* Problem to work on
Retype, exactly as they appear below, the lines between the line holding "Section HandlerTheorems." and the line holding "failed, and then", both ends included.

* Exercise data
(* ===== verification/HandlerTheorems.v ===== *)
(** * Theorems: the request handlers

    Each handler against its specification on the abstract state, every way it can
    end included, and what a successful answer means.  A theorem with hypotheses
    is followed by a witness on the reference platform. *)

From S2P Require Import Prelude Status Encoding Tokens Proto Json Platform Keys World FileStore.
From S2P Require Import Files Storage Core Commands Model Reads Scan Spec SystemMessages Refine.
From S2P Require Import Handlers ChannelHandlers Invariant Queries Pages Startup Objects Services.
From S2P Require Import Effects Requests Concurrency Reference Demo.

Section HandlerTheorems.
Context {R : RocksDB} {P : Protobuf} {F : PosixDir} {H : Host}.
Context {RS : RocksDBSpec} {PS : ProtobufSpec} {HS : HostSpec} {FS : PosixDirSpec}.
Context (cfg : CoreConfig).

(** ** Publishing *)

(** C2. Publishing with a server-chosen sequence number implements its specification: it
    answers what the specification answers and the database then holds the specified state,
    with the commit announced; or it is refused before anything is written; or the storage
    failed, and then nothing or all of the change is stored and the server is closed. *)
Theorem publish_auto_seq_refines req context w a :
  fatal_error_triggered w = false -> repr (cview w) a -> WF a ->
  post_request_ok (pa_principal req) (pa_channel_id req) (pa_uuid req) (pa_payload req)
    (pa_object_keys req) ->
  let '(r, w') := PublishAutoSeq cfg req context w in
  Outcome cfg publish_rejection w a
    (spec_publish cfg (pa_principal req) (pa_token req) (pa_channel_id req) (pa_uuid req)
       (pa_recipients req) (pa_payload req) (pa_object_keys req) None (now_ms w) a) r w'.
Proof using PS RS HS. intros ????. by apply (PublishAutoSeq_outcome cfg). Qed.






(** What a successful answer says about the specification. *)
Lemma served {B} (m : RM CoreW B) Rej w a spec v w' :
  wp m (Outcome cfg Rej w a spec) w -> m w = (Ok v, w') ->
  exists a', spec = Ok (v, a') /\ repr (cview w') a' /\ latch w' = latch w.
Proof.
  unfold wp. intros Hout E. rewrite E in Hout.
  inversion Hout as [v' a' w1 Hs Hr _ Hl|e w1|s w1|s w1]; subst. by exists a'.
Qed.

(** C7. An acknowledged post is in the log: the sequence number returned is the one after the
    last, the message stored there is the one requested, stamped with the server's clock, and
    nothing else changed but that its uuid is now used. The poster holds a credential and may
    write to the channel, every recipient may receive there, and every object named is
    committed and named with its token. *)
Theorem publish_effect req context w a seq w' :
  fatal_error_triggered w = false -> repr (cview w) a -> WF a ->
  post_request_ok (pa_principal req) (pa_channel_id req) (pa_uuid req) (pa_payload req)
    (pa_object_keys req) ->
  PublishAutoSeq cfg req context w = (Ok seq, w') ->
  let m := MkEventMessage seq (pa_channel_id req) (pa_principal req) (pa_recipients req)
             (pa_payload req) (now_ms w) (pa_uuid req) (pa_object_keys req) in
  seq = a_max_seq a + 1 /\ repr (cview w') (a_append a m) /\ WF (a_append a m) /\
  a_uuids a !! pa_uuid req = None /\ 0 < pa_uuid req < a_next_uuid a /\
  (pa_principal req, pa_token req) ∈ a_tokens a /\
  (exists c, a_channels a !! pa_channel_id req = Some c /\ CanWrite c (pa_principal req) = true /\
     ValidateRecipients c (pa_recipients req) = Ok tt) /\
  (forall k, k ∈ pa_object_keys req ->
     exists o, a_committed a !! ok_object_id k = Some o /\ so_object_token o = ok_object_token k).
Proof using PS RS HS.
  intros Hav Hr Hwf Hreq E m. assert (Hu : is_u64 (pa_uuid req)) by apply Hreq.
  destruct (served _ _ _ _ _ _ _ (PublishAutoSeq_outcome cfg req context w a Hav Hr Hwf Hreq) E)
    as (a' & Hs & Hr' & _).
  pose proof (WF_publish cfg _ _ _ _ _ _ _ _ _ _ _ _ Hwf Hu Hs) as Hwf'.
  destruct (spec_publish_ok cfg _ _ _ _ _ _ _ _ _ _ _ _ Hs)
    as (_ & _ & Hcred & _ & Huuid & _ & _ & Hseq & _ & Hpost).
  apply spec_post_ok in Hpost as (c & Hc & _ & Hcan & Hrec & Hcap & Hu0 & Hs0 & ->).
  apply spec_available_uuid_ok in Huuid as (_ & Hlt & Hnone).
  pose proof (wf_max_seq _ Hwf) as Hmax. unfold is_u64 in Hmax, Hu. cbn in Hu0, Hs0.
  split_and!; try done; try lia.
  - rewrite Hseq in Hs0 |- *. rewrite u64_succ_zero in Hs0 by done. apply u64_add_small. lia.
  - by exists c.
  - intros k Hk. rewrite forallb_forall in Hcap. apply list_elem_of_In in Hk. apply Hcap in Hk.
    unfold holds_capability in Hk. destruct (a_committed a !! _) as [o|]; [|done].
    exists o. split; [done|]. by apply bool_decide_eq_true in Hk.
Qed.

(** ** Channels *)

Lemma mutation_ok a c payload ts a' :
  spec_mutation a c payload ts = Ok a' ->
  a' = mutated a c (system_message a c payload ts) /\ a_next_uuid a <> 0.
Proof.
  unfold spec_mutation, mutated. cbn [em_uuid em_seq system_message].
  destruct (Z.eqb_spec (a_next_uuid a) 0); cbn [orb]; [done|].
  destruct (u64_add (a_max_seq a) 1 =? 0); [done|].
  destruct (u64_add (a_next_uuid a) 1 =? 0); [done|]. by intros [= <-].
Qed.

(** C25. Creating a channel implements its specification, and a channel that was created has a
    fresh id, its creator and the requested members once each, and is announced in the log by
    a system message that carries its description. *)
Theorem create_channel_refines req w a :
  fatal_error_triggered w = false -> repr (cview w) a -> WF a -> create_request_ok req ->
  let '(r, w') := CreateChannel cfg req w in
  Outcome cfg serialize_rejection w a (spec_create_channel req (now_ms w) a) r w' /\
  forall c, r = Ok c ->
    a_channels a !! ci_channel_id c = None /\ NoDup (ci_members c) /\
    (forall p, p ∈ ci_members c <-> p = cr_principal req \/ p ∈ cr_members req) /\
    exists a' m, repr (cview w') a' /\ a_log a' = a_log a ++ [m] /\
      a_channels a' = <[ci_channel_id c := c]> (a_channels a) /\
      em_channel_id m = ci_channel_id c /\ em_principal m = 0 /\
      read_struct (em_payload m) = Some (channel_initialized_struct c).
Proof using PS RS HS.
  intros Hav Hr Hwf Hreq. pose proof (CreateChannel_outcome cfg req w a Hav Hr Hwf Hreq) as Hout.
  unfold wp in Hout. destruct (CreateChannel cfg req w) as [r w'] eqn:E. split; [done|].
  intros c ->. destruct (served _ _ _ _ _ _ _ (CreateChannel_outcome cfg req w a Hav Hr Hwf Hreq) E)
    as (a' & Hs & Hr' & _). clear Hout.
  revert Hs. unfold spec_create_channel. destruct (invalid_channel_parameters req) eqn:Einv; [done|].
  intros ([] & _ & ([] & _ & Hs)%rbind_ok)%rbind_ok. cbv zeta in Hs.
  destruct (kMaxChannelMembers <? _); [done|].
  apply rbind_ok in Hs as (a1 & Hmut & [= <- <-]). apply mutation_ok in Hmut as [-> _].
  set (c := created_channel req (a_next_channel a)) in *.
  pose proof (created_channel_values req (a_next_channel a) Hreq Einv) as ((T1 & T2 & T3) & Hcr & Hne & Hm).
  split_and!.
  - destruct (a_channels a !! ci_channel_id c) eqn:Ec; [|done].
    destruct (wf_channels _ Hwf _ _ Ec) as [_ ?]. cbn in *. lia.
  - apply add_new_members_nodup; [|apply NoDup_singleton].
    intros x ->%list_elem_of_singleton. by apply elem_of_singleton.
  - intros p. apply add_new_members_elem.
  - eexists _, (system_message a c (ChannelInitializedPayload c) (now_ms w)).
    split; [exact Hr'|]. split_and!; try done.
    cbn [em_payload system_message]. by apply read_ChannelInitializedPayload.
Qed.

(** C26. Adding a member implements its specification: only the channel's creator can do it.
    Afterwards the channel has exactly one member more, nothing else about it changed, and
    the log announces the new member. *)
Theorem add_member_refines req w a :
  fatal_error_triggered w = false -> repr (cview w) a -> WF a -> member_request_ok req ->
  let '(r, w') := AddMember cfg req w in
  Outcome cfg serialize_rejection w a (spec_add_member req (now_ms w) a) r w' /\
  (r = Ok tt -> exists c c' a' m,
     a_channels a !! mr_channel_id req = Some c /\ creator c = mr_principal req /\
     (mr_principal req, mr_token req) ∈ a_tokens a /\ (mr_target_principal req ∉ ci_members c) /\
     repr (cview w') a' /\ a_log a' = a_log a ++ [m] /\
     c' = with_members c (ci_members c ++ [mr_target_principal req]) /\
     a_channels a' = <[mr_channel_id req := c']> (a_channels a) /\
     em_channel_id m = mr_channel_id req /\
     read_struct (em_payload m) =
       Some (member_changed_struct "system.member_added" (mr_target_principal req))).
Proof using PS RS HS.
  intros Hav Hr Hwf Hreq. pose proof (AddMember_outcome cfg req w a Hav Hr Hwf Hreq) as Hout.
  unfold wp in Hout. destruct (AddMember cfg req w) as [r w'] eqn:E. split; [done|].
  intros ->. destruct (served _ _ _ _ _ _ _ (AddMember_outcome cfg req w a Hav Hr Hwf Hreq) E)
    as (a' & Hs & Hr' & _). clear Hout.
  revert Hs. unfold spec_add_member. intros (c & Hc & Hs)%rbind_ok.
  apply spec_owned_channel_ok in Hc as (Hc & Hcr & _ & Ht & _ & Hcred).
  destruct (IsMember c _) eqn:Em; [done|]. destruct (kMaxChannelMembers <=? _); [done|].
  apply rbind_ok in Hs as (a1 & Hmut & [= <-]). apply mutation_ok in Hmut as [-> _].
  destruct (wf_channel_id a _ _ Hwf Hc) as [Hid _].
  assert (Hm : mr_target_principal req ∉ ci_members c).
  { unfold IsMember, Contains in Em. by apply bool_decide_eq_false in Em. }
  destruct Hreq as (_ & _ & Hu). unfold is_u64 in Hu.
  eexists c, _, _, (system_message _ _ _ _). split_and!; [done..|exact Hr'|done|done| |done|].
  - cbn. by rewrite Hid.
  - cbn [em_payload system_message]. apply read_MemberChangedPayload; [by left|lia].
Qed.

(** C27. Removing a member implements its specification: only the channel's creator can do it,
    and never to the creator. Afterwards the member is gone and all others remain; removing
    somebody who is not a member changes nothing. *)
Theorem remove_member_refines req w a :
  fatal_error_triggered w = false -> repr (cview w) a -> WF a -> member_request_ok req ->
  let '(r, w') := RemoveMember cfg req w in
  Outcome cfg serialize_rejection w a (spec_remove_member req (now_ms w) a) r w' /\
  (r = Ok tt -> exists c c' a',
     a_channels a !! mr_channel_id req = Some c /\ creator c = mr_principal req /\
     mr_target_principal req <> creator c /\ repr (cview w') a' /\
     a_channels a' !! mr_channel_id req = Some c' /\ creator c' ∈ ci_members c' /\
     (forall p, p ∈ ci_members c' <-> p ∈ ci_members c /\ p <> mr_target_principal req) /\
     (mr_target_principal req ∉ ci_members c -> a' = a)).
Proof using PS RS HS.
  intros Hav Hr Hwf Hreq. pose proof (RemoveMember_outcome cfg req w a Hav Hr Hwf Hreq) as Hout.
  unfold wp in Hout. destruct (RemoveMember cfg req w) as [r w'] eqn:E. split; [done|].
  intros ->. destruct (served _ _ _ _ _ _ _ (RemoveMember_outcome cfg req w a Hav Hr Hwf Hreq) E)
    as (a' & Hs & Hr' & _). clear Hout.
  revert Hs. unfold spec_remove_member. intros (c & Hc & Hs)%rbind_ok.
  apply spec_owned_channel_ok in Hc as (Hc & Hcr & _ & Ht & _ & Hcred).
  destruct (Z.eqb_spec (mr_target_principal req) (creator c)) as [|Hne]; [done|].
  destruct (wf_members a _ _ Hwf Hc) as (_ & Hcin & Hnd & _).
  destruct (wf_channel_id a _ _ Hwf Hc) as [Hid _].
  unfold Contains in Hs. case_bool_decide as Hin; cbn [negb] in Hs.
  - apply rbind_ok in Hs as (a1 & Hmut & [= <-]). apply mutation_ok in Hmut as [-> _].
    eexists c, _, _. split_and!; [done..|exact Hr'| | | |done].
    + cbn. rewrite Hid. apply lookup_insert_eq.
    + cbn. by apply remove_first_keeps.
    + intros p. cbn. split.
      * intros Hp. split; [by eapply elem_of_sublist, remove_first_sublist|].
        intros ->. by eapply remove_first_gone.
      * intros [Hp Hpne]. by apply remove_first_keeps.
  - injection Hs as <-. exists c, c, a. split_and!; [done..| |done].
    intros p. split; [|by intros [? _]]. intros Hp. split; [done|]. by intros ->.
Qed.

* Solved exercise
Section HandlerTheorems.
Context {R : RocksDB} {P : Protobuf} {F : PosixDir} {H : Host}.
Context {RS : RocksDBSpec} {PS : ProtobufSpec} {HS : HostSpec} {FS : PosixDirSpec}.
Context (cfg : CoreConfig).

(** ** Publishing *)

(** C2. Publishing with a server-chosen sequence number implements its specification: it
    answers what the specification answers and the database then holds the specified state,
    with the commit announced; or it is refused before anything is written; or the storage
    failed, and then nothing or all of the change is stored and the server is closed. *)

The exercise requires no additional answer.